**Work to complete:** Set down exactly the lines below, starting at the one that contains "Ok (mk_rbatch 0 rcs ni 0, bs)." and ending at the one that contains "Definition init_recv_wrs (a", with both of those lines included and nothing else.

* * * *

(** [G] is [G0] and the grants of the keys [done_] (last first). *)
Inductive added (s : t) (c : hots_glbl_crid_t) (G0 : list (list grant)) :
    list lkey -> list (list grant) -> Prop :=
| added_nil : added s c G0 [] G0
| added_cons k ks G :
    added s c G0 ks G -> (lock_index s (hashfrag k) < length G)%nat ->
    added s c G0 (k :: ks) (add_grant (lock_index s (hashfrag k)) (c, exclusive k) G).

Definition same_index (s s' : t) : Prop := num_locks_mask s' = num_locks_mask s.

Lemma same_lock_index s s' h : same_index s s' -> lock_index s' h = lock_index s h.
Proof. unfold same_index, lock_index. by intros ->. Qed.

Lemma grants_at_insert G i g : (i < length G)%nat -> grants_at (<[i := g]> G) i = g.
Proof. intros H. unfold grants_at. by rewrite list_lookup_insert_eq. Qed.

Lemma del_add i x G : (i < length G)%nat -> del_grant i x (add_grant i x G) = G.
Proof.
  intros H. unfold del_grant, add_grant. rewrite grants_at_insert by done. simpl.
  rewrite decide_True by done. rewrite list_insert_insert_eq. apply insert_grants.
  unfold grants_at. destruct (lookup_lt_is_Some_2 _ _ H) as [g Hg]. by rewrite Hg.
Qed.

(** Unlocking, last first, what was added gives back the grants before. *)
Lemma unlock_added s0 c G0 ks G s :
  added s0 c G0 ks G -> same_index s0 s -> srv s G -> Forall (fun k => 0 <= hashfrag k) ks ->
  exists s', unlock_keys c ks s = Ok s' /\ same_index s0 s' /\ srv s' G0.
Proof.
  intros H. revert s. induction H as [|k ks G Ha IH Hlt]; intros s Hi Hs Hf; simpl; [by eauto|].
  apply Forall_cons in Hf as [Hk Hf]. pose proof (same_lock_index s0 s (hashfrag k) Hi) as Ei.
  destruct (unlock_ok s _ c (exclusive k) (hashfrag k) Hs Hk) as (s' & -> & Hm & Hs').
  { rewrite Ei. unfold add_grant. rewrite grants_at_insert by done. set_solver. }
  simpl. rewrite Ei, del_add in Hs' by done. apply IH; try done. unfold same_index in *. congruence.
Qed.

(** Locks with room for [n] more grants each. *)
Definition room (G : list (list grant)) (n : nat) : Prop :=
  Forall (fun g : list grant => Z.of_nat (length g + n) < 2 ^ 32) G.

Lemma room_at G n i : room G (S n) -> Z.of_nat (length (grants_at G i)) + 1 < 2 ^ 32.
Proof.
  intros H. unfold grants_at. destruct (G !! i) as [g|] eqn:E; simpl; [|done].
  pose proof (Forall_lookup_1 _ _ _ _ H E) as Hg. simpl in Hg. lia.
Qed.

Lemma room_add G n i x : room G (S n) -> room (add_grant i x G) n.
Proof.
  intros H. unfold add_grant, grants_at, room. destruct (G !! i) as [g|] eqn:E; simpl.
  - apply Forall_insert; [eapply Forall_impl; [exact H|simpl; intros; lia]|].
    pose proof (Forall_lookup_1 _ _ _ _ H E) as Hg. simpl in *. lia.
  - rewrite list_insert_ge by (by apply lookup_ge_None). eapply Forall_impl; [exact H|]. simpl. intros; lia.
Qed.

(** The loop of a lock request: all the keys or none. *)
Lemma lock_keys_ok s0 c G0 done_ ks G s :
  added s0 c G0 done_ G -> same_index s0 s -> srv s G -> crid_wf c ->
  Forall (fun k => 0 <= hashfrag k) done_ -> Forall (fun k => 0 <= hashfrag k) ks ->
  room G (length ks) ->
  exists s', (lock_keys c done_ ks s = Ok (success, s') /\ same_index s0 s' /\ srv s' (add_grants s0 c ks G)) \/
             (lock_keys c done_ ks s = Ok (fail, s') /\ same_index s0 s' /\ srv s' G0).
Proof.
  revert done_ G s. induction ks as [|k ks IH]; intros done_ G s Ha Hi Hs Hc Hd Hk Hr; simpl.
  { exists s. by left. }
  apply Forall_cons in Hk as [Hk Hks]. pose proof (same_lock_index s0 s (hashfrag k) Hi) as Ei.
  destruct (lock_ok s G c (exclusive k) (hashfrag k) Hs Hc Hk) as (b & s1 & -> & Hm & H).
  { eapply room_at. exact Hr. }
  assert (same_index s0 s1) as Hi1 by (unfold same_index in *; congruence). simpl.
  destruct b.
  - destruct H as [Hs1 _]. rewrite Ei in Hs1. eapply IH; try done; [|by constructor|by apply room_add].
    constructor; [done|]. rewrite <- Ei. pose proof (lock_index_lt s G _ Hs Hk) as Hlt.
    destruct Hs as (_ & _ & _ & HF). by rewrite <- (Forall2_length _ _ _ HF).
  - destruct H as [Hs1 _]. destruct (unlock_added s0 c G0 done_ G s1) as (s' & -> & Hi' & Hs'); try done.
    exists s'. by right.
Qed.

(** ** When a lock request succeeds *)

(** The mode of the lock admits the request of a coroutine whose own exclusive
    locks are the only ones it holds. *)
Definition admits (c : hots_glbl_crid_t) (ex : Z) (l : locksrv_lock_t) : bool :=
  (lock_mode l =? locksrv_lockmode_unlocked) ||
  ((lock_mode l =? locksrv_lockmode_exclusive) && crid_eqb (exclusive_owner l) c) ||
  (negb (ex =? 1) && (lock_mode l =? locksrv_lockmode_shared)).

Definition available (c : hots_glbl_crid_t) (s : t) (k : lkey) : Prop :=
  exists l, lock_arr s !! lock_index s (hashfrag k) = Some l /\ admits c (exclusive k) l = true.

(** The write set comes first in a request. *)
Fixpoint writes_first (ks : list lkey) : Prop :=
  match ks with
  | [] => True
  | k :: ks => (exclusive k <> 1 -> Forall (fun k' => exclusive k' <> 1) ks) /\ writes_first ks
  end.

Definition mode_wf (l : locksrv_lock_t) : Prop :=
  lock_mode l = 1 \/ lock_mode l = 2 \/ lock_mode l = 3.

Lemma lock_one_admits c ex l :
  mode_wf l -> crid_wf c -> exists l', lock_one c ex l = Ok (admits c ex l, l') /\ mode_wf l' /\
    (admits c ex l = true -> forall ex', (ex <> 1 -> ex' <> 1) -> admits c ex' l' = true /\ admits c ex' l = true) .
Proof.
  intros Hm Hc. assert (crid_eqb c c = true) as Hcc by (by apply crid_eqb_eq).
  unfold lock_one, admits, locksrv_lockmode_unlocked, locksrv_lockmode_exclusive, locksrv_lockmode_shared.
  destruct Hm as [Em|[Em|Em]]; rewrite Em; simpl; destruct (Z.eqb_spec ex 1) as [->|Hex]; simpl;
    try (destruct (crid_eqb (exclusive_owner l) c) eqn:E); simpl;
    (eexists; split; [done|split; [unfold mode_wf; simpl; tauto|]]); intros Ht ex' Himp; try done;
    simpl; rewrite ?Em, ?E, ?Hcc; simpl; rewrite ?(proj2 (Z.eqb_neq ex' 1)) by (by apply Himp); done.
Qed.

* * * *

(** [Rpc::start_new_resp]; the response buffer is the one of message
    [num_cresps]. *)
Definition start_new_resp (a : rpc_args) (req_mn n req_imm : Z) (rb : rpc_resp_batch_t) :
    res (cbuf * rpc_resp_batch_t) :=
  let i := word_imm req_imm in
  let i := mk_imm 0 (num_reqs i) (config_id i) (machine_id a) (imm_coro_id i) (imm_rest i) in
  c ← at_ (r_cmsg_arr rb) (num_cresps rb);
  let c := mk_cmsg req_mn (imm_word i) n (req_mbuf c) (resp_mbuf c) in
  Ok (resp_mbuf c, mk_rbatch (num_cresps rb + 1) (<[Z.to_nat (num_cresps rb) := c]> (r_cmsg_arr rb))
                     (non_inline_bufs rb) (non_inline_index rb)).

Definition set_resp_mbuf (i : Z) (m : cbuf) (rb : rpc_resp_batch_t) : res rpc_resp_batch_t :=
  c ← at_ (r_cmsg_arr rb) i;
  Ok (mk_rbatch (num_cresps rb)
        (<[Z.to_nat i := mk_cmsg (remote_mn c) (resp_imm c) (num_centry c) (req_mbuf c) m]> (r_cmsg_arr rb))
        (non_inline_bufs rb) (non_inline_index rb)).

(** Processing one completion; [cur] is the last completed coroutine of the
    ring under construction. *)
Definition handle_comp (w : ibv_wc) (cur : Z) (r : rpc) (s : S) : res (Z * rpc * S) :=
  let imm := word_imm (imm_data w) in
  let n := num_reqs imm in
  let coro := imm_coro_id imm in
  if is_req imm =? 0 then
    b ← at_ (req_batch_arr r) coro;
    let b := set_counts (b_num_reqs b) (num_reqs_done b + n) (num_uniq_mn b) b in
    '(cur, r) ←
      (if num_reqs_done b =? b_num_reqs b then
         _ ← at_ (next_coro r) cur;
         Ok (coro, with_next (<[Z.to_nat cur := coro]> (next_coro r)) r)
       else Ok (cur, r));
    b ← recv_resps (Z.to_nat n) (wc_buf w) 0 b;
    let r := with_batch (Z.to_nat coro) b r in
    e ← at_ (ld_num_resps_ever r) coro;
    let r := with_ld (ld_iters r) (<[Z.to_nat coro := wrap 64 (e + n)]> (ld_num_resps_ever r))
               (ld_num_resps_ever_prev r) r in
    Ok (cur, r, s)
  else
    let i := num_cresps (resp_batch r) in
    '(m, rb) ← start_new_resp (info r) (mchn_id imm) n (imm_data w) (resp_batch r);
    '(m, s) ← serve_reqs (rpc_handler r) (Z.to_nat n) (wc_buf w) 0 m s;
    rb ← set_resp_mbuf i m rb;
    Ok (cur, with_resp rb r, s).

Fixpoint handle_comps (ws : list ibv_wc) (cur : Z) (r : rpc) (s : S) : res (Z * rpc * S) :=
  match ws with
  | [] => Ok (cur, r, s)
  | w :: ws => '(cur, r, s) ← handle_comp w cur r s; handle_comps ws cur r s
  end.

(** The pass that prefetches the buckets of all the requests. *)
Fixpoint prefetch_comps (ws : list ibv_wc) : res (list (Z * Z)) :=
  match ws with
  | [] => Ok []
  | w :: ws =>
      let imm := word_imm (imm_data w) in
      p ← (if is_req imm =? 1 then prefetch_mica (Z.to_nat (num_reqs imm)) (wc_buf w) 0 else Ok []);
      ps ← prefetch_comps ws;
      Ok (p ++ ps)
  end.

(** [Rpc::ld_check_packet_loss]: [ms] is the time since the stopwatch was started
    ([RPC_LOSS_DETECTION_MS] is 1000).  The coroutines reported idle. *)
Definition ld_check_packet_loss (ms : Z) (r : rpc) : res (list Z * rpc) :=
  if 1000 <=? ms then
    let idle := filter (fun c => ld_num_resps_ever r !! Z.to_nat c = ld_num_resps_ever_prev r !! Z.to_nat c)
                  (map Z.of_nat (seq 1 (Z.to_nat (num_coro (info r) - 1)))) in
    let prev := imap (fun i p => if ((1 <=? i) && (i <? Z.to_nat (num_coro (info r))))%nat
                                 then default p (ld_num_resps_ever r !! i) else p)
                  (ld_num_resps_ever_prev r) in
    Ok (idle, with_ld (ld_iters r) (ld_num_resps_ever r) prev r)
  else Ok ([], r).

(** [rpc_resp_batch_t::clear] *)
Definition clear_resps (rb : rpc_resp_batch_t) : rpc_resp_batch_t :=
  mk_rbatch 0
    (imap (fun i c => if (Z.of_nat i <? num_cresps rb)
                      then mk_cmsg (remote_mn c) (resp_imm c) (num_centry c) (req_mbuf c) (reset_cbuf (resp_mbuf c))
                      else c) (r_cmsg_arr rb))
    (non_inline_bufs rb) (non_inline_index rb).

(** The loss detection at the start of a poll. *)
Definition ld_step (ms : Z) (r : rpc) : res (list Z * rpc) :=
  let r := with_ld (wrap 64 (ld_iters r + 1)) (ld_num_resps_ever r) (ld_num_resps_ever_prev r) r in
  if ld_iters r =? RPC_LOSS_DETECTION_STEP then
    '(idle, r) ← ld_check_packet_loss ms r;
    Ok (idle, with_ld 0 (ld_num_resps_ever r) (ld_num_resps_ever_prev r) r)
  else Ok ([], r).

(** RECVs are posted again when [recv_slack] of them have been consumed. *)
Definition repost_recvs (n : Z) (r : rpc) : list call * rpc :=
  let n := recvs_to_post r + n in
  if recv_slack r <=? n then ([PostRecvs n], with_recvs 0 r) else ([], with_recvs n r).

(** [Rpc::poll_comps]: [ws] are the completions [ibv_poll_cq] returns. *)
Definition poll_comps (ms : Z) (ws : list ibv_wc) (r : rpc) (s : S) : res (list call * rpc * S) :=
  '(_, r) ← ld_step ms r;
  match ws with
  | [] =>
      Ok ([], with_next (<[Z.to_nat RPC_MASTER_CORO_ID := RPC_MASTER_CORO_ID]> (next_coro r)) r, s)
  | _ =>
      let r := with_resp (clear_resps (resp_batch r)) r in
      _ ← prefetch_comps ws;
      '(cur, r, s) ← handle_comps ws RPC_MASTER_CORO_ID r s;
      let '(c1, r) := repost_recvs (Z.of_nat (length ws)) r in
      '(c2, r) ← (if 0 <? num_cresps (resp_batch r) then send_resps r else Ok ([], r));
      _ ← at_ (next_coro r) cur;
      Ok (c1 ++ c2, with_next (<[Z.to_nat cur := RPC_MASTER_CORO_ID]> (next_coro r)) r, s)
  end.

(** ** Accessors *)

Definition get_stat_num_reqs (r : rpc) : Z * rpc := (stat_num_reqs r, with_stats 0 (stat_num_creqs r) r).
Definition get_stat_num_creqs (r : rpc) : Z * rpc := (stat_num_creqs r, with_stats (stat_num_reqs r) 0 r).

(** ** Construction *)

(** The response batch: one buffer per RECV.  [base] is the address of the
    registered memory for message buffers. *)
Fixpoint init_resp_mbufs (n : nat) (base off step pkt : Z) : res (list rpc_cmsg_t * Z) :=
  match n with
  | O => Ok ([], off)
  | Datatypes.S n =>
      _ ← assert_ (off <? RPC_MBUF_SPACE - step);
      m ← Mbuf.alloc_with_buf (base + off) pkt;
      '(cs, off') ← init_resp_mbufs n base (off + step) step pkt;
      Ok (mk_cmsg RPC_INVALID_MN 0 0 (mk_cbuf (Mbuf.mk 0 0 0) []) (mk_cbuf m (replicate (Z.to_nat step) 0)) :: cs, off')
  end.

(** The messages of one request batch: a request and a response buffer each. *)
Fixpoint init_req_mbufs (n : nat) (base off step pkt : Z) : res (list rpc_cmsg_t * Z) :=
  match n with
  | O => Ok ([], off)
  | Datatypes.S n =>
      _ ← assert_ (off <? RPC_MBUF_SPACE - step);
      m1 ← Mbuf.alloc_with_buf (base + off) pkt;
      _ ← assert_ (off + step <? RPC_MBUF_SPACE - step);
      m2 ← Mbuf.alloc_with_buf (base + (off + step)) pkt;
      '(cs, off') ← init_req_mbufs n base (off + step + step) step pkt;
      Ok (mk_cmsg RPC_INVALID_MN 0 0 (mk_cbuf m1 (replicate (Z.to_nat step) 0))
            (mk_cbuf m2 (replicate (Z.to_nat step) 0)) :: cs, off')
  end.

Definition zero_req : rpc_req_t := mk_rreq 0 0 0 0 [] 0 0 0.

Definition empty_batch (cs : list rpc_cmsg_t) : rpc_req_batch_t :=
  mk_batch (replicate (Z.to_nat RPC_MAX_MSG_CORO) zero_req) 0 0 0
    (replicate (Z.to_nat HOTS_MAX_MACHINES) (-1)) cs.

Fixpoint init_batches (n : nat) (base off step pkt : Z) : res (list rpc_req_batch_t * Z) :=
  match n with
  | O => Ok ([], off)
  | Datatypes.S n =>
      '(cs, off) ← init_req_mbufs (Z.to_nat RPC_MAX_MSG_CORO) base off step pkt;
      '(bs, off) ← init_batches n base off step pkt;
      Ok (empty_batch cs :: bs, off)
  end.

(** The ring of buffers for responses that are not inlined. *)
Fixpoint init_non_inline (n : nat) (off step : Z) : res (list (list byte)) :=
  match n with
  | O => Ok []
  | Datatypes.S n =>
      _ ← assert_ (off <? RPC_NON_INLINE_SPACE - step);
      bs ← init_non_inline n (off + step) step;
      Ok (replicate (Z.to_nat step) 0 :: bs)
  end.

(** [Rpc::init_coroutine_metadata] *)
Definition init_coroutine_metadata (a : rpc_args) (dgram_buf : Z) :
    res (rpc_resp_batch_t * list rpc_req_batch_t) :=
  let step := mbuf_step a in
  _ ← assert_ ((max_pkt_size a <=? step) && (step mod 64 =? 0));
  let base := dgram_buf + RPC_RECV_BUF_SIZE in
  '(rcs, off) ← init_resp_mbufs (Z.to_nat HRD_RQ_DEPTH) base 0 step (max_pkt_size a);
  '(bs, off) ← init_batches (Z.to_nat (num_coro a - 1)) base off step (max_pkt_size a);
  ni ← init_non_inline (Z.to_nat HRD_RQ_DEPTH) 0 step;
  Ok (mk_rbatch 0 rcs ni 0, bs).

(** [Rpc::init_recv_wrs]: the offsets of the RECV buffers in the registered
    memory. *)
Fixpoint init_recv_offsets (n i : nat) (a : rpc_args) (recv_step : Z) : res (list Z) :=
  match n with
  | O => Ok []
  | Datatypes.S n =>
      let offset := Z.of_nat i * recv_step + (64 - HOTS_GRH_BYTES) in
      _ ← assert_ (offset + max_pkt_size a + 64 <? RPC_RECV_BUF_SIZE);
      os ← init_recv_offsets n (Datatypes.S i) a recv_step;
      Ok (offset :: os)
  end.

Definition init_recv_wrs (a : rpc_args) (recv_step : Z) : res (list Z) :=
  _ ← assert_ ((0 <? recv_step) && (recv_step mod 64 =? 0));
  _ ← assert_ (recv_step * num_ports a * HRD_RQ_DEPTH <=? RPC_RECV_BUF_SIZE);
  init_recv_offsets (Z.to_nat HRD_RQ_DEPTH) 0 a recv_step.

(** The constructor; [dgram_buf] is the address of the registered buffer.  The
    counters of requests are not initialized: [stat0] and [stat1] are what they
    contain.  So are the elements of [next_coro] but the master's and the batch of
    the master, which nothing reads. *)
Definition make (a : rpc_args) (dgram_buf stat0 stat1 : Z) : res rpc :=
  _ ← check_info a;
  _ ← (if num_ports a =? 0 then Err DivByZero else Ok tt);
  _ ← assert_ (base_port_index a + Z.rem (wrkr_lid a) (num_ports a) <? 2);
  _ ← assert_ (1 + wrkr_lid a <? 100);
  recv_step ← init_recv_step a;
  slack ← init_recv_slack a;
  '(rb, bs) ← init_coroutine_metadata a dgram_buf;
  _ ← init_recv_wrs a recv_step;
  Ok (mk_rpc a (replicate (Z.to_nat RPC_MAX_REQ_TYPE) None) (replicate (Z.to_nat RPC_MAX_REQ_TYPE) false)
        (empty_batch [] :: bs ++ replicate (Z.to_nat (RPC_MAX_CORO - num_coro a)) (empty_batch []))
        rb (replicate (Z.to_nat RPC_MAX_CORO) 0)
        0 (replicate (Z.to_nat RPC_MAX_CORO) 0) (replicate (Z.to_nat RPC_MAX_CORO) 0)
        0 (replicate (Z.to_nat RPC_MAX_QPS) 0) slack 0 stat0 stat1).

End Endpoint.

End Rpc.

* * * *

**Task result:**
  Ok (mk_rbatch 0 rcs ni 0, bs).

(** [Rpc::init_recv_wrs]: the offsets of the RECV buffers in the registered
    memory. *)
Fixpoint init_recv_offsets (n i : nat) (a : rpc_args) (recv_step : Z) : res (list Z) :=
  match n with
  | O => Ok []
  | Datatypes.S n =>
      let offset := Z.of_nat i * recv_step + (64 - HOTS_GRH_BYTES) in
      _ ← assert_ (offset + max_pkt_size a + 64 <? RPC_RECV_BUF_SIZE);
      os ← init_recv_offsets n (Datatypes.S i) a recv_step;
      Ok (offset :: os)
  end.

Definition init_recv_wrs (a : rpc_args) (recv_step : Z) : res (list Z) :=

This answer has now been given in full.